I used to hate my name. I got used to it, then I reveled in it. Now, those Middleton chicks have my name all over the place and I'm back to hating it. I'm going to introduce myself from now on as DeckOfficer. Real life can suck it.

Posted by: DeckOfficer at July 12, 2011 6:38 PM

I'm Sad.... Harper has been a name that I have loved for oh so long. But I have been horrified to name my (hypothetical and in the far future) child anything that has been remotely popular. I think this stems from the story my mom tells about how a nurse at the hospital asked my mom if my name was on a soap opera.

Posted by: Caitlin at July 12, 2011 6:49 PM

Nobody was really paying much attention to Frank Zappa's kids until the 80s, by which time it was already too late.

Plus which, this was a guy who had an albums titled Uncle Meat, Hot Rats, Burnt Weeny Sandwich, and Sheik Yerbouti (among other things), so not too many people would have been all that surprised.

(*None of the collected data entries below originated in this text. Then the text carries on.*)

(** C21. bsr_set_sync for a range of sectors, which may reach beyond the device: for
    each slot in the mask every block with a sector of the range becomes out of sync if
    the bit of the slot is set, and otherwise exactly the blocks that lie in the range
    with all their sectors become in sync; all other bits stay. It returns the slots
    with a peer device in which a bit was newly set, keeps the weights of the bitmap,
    and the cached counts of the peers follow. *)
Theorem set_sync_exact env bm ps sector size bits mask : let capacity := se_capacity env in
  let last := last_sector capacity sector size in
  wf bm -> Bitmap.counts_ok bm -> fits bm capacity -> bm_max_peers bm <= 31 -> Forall (peer_ok bm) ps -> distinct_slots ps ->
  se_ldev env = true -> 0 < size < 2 ^ 31 -> Z.land size 511 = 0 -> 0 <= sector < capacity ->
  exists set_bits bm' ps' log, bsr_set_sync env bm ps sector size bits mask = Some (set_bits, bm', ps', log) /\
    wf bm' /\ Bitmap.counts_ok bm' /\
    (forall k b, 0 <= k < bm_max_peers bm -> 0 <= b < bm_bits bm ->
       bm_bit bm' k b = true <->
       if Z.testbit mask k then
         if Z.testbit bits k then bm_bit bm k b = true \/ touches sector last b else bm_bit bm k b = true /\ ~ covered capacity sector last b
       else bm_bit bm k b = true) /\
    (forall k, 0 <= k < bm_max_peers bm ->
       Z.testbit set_bits k = true <->
       Z.testbit mask k = true /\ Z.testbit bits k = true /\ has_slot k ps = true /\
       exists b, touches sector last b /\ bm_bit bm k b = false) /\
    Forall2 (follows bm bm') ps ps'.
Proof.
  intros capacity last Hwf Hc Hfit Hmp Hps Hd Hl Hsz Hal Hs.
  destruct (set_sync_core env bm ps sector size bits mask capacity last eq_refl eq_refl Hwf Hc Hfit Hmp Hps Hd Hl Hsz Hal Hs _ eq_refl)
    as (sb & bm' & ps' & log & E & [H1 H2 H3 H4] & R & F).
  destruct (last_ok sector size capacity last eq_refl Hsz Hal Hs) as [Hlast Hlast']. destruct Hfit as [Hcap Hbits].
  destruct (set_sync_bits_ok capacity sector last Hcap Hlast Hlast') as (R1 & R2 & _ & R4).
  exists sb, bm', ps', log. split; [done|]. split; [done|]. split; [done|]. split; [|split; [|done]].
  - intros k b Hk Hb. rewrite H4 by done. destruct (Z.testbit mask k); [|done]. unfold slot_after, slot_range.
    rewrite <- !surjective_pairing. destruct (Z.testbit bits k).
    + rewrite touches_within by done. cbn [marked]. rewrite R1. cbn [block_range]. destruct (within _ b); intuition congruence.
    + rewrite R4, andb_true_iff, negb_true_iff by lia. rewrite (covered_within capacity sector last b) by (done || lia). cbn [block_range].
      by rewrite not_true_iff_false.
  - intros k Hk. rewrite R by done. rewrite !andb_true_iff, Z.ltb_lt, new_bits_pos by apply R2. rewrite R1.
    assert (forall b, touches sector last b -> b < bm_bits bm) as Hin.
    { intros b (x & Hx & <-). pose proof (Z.div_le_mono x (capacity - 1) 8 ltac:(done) ltac:(lia)). lia. }
    split.
    + intros [[[? ?] ?] (b & Hw & ? & ?)]. split_and!; [done..|]. exists b. split; [by apply touches_within|done].
    + intros (? & ? & ? & b & Ht & ?). split_and!; [done..|]. exists b. split_and!; [by apply touches_within in Ht|by apply Hin|done].
Qed.

(** ** A small device

    100 blocks and two slots; the second has a peer device whose extents are new. *)

Definition demo_env : sync_env := mk_se 1000 250 true true 800 false true 0 0 false.
Definition demo_rs : rs_peer := (bsr_attach_peer_device true true (mk_rs_peer 112 (fresh 1 1 stats0) [] LC_FREE 0)).2.
Definition demo_peer : sync_peer := mk_sp demo_rs 1 L_ESTABLISHED 0 false 0 0 (repeat 0 8) (repeat 0 8).

Lemma demo_rs_ok : rs_ok demo_rs.
Proof. by apply (attach_ok (mk_rs_peer 112 (fresh 1 1 stats0) [] LC_FREE 0) demo_rs). Qed.

Lemma demo_fits : fits BitmapApi.demo 800.
Proof. split; [lia|reflexivity]. Qed.

Lemma demo_zero p b : 0 <= p < 2 -> 0 <= b < 100 -> bm_bit BitmapApi.demo p b = false.
Proof.
  intros Hp Hb. assert (forallb (fun k => negb (bm_bit BitmapApi.demo 0 (Z.of_nat k)) && negb (bm_bit BitmapApi.demo 1 (Z.of_nat k))) (seq 0 100) = true) as H
    by (vm_compute; reflexivity).
  rewrite forallb_forall in H. specialize (H (Z.to_nat b) ltac:(apply in_seq; lia)). rewrite Z2Nat.id in H by lia.
  apply andb_true_iff in H as [H0%negb_true_iff H1%negb_true_iff]. assert (p = 0 \/ p = 1) as [-> | ->] by lia; done.
Qed.

(** A write of 4 KiB that starts in the middle of block 2 touches blocks 2 and 3. *)
Lemma change_sync_exact_witness :
  exists n bm' p' log, bsr_set_out_of_sync demo_env BitmapApi.demo demo_peer 20 4096 = Some (n, bm', p', log) /\
    bm_bit bm' 1 2 = true /\ bm_bit bm' 1 3 = true /\ bm_bit bm' 1 4 = false /\ bm_bit bm' 0 2 = false.
Proof.
  destruct (change_sync_exact demo_env BitmapApi.demo demo_peer 20 4096 SET_OUT_OF_SYNC) as (n & bm' & p' & log & E & _ & _ & _ & _ & B & O & _);
    [exact BitmapApi.demo_wf|exact BitmapApi.demo_counts|exact demo_fits|by split|exact demo_rs_ok|done|done|by split|].
  exists n, bm', p', log. split; [exact E|]. clear E. change (bm_bits BitmapApi.demo) with 100 in B. change (sp_index demo_peer) with 1 in *. split_and!.
  - apply B; [lia|]. right. by exists 20.
  - apply B; [lia|]. right. by exists 24.
  - apply not_true_iff_false. rewrite B by lia. intros [H|(x & [_ H] & E4)]; [by rewrite demo_zero in H|].
    change (last_sector (se_capacity demo_env) 20 4096) with 27 in H. pose proof (Z.div_le_mono x 27 8 ltac:(done) H) as Hd. rewrite E4 in Hd. by vm_compute in Hd.
  - rewrite O by done. by apply demo_zero.
Defined.

Lemma set_sync_exact_witness :
  exists set_bits bm' ps' log, bsr_set_all_out_of_sync demo_env BitmapApi.demo [demo_peer] 20 4096 = Some (set_bits, bm', ps', log) /\
    bm_bit bm' 0 2 = true /\ bm_bit bm' 1 3 = true /\ Z.testbit set_bits 1 = true /\ Z.testbit set_bits 0 = false.
Proof.
  destruct (set_sync_exact demo_env BitmapApi.demo [demo_peer] 20 4096 BSR_END_OF_BITMAP BSR_END_OF_BITMAP) as (sb & bm' & ps' & log & E & _ & _ & B & S & _);
    [exact BitmapApi.demo_wf|exact BitmapApi.demo_counts|exact demo_fits|done| |split; [by right|done]|done|done|done|by split|].
  { apply Forall_singleton. split; [by right|exact demo_rs_ok]. }
  exists sb, bm', ps', log. split; [exact E|]. clear E. change (bm_bits BitmapApi.demo) with 100 in B. split_and!.
  - apply B; [by split|lia|]. right. by exists 20.
  - apply B; [by split|lia|]. right. by exists 24.
  - apply S; [by split|]. split_and!; [done..|]. exists 2. split; [by exists 20|by apply demo_zero].
  - apply not_true_iff_false. rewrite S by (by split). by intros (_ & _ & ? & _).
Defined.

Lemma fs_bitmap_marked_witness :
  exists n bm' p', SetOOSFromBitmap demo_env [12; 1] BitmapApi.demo demo_peer = Some (n, bm', p') /\ bm_bit bm' 1 3 = true /\ bm_bit bm' 1 4 = false.
Proof.
  destruct (fs_bitmap_marked demo_env BitmapApi.demo demo_peer [12; 1]) as (n & bm' & p' & E & [_ _ _ _ J] & _);
    [exact BitmapApi.demo_wf|exact BitmapApi.demo_counts|by split|exact demo_rs_ok|done|].
  exists n, bm', p'. split; [exact E|]. clear E. split; (rewrite J; [by rewrite demo_zero|by split|by split]).
Defined.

Posted by: Jerry at July 12, 2011 6:50 PM

Really? People think that Harper is a strange name for a girl? It was actually on my short list for girl names when my hubby and I were choosing names for our daughter. Crying shame that the Beckhams used it, though. Now there will be a million and four little girls named Harper and we'll never be able to use it for future lady-babies.

Also, my contribution to the weird name stories - I know a lady named LaTrina. Really. If I were her I would just introduce myself as Trina.

Posted by: stardust at July 12, 2011 6:55 PM

Antonio Kamakanaalohamaikalani Harvey Sabato III would like to have a recount.
Harper is not bad, but Seven reminds me of a box....with Gwyneth Paltrow's severed head.

Posted by: Adrien at July 12, 2011 10:02 PM

Celebrities who can't give their kids proper names should be liable to intervention by Family Services and have their kids taken away.

Posted by: Mr. Stitch at July 12, 2011 10:04 PM

I suppose people can name their kids whatever they like, but I know for sure that the following are not on my list:

Madison, Reagan, Riley, Kiley, Miley, Tegan, or any other name that sounds like it should belong to some painted up blonde three-year-old in a pageant. I object to Reagan on the grounds that no child, particularly a girl, should be slapped with a moniker borrowed from a conservative president from the 80s. Presidential and historical nicknames are not all the way out, though, as I might consider Van Buren, Throckmorton, Tippecanoe, or Madeline Albright. Also Boadicea.

For boys, there will be absolutely no mention of Brayden, Jayden, Aiden, Grayden, Sladen, Baden, Fraden, Gaden, Maden, Spaden, Traden, or Zaden, or for that matter, Track, Trig, Tripp, Truck, Troop, Trail, or Trump. Trook might be okay. Certainly unique.

Little Boadicea Throckmorton and Trook Tippecanoe StoatCat. I like 'em.

Posted by: StoatCat at July 13, 2011 11:53 AM

Mr.and Mrs. Hogg named their daughter Ima in the early part of last century so branding your offspring and grooming them to hate you is not that new.